# Exercise objective:
Transcribe only the lines of the listing below from the one holding "O => ret tt" through the one holding "(** [self[key]] *)", inclusive, without any change.

# Entries shown:
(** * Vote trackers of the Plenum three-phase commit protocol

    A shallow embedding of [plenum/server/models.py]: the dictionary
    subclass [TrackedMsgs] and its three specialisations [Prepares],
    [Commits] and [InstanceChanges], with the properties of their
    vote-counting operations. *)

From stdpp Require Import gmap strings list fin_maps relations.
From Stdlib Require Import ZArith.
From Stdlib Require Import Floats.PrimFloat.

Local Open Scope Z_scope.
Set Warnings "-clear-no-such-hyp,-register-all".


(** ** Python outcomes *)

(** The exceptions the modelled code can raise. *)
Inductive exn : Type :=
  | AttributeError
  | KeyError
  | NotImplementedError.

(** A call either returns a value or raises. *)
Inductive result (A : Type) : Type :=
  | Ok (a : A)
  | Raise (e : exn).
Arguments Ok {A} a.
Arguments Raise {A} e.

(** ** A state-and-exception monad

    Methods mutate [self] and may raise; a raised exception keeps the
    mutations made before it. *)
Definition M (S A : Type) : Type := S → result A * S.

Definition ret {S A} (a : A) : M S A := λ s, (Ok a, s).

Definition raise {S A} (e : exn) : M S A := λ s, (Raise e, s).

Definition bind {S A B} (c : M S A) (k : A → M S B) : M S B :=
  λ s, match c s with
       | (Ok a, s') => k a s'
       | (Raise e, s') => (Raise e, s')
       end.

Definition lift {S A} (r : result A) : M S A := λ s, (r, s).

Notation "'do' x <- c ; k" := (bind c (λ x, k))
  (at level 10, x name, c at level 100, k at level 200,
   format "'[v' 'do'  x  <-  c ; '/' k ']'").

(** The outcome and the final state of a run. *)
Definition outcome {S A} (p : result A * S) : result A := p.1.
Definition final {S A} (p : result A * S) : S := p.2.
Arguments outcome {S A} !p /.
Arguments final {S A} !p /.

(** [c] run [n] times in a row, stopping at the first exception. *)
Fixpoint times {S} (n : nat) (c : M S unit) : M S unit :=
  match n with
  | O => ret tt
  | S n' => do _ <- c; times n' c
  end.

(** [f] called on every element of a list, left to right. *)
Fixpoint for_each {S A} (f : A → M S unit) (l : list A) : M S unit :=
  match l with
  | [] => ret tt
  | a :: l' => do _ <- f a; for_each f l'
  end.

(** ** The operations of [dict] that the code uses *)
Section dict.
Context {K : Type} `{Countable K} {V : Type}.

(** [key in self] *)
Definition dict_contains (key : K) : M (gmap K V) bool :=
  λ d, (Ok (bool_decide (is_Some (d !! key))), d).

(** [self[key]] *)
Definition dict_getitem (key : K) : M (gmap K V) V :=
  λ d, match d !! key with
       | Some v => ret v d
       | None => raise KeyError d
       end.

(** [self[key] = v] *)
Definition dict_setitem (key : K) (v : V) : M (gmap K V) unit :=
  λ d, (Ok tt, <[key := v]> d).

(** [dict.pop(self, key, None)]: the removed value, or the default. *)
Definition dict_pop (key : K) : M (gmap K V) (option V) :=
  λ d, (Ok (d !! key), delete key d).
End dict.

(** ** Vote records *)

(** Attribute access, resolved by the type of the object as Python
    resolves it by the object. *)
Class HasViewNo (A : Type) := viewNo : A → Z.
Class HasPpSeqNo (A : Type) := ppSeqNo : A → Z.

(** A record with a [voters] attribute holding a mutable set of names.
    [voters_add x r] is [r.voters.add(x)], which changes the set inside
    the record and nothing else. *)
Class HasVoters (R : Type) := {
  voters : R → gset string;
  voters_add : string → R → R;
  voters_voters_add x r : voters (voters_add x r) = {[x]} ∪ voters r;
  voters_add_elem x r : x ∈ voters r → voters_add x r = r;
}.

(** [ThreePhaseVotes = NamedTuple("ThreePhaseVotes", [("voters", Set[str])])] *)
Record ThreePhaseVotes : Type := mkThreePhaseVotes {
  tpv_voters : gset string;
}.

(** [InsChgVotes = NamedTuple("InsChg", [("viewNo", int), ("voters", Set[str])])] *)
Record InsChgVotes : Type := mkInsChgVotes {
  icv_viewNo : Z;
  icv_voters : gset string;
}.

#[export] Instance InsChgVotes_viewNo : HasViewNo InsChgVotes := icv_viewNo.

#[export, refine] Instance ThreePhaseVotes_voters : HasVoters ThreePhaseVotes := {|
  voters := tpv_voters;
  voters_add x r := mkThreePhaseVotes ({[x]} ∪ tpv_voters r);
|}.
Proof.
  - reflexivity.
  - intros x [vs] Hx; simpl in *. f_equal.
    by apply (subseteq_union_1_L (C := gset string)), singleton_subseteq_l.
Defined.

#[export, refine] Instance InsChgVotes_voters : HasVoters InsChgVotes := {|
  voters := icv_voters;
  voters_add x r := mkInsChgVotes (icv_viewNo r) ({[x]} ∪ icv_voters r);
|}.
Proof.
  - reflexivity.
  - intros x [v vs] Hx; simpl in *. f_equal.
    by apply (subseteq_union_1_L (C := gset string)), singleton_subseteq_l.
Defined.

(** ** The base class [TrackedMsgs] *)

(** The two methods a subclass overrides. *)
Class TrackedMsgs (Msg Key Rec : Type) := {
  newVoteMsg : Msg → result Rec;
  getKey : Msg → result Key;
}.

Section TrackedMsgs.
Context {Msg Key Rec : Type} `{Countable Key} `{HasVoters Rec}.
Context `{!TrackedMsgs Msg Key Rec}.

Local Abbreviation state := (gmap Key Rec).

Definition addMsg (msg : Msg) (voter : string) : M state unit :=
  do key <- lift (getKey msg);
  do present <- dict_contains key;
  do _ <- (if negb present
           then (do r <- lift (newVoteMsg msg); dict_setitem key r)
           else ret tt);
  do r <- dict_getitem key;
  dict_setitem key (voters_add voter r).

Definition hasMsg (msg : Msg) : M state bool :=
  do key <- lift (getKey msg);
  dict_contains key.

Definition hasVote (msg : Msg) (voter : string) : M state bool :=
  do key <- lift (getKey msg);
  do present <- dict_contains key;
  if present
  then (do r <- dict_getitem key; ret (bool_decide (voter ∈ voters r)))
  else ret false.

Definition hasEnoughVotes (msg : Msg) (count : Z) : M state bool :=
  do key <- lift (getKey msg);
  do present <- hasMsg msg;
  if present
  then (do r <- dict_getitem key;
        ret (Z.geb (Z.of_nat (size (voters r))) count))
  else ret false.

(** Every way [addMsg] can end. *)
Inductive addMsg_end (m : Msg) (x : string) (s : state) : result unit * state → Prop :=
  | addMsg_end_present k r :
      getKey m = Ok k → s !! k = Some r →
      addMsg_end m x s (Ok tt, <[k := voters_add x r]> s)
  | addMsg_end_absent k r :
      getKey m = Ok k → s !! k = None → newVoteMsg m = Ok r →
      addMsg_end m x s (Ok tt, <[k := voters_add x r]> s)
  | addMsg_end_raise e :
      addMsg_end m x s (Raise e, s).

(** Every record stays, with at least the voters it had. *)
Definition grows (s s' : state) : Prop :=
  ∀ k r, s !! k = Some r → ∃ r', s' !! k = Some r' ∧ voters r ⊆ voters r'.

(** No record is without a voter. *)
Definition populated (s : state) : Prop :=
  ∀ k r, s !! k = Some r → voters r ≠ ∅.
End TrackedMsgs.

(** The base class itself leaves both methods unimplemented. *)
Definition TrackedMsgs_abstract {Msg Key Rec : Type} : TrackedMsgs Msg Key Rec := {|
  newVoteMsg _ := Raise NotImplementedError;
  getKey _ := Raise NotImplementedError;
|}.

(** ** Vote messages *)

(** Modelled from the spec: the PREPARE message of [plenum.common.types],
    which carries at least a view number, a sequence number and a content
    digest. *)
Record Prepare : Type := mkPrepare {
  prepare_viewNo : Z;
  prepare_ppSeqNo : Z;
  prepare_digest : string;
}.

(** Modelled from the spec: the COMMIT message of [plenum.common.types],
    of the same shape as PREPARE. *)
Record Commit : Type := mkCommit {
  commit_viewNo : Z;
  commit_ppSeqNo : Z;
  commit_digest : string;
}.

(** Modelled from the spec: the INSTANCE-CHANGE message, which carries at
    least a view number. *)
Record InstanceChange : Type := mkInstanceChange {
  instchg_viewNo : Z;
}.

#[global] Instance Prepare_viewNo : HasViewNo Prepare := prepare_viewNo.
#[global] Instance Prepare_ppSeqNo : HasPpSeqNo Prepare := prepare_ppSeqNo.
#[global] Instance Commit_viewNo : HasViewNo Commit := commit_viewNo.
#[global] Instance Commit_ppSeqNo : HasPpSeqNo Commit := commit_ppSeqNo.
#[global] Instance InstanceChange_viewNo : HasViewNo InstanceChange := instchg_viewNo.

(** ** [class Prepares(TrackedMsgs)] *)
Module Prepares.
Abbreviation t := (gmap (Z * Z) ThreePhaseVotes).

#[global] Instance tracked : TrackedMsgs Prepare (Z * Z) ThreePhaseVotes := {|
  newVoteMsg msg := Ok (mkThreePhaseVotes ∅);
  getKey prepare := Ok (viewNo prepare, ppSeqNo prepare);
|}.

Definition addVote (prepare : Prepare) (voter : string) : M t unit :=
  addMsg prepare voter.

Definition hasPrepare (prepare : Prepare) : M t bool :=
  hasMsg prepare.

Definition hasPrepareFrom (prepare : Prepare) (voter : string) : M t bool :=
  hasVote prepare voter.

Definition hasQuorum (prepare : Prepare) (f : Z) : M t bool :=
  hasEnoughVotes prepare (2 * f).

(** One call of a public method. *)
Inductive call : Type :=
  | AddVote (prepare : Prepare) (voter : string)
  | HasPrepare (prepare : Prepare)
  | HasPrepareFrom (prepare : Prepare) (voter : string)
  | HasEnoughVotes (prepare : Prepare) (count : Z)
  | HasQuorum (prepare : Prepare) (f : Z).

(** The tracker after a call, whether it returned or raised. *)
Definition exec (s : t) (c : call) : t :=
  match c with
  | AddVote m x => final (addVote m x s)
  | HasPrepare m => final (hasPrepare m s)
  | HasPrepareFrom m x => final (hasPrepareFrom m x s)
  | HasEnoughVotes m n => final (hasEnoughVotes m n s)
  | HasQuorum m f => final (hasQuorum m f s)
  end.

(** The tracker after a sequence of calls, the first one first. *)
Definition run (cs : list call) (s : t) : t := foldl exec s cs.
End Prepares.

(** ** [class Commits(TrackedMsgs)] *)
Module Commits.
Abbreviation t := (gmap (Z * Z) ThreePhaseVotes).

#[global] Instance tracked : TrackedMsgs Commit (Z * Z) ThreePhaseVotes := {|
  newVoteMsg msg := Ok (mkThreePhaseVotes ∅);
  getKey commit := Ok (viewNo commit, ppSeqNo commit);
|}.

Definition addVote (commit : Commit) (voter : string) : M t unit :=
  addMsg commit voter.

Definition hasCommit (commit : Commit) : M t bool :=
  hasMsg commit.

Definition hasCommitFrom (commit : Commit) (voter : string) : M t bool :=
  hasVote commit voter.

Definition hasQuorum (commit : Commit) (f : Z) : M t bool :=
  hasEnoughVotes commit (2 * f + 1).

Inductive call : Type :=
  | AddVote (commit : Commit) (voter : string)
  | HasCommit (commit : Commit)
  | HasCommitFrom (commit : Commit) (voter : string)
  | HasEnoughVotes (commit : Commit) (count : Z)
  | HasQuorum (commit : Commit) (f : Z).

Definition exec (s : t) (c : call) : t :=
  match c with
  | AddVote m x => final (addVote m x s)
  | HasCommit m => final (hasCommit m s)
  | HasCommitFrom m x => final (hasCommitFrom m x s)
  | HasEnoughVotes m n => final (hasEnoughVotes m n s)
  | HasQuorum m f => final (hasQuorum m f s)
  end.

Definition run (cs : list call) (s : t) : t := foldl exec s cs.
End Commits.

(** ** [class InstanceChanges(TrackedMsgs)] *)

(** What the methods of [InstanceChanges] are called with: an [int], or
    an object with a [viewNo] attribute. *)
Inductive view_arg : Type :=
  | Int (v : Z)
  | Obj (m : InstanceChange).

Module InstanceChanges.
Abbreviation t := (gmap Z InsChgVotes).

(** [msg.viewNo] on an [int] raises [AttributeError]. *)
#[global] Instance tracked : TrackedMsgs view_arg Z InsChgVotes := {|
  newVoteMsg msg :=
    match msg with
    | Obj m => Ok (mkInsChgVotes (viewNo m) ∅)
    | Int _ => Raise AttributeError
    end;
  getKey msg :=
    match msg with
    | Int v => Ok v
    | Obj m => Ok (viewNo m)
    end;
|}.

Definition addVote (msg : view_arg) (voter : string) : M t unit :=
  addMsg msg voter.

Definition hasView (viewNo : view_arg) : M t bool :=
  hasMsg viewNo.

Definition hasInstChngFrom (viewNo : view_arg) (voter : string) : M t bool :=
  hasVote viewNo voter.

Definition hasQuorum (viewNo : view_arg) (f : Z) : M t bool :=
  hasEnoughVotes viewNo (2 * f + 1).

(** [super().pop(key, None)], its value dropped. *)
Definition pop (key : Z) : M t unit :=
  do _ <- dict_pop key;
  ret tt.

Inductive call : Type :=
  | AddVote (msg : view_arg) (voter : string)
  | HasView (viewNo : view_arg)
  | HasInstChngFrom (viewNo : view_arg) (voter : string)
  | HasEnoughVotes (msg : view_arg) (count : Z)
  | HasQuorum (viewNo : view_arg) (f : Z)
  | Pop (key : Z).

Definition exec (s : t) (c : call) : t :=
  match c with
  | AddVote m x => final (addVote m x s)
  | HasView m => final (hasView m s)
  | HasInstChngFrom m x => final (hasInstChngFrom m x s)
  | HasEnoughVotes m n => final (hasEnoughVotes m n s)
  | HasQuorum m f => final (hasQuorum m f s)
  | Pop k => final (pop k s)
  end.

# Solution to this task:
  | O => ret tt
  | S n' => do _ <- c; times n' c
  end.

(** [f] called on every element of a list, left to right. *)
Fixpoint for_each {S A} (f : A → M S unit) (l : list A) : M S unit :=
  match l with
  | [] => ret tt
  | a :: l' => do _ <- f a; for_each f l'
  end.

(** ** The operations of [dict] that the code uses *)
Section dict.
Context {K : Type} `{Countable K} {V : Type}.

(** [key in self] *)
Definition dict_contains (key : K) : M (gmap K V) bool :=
  λ d, (Ok (bool_decide (is_Some (d !! key))), d).

(** [self[key]] *)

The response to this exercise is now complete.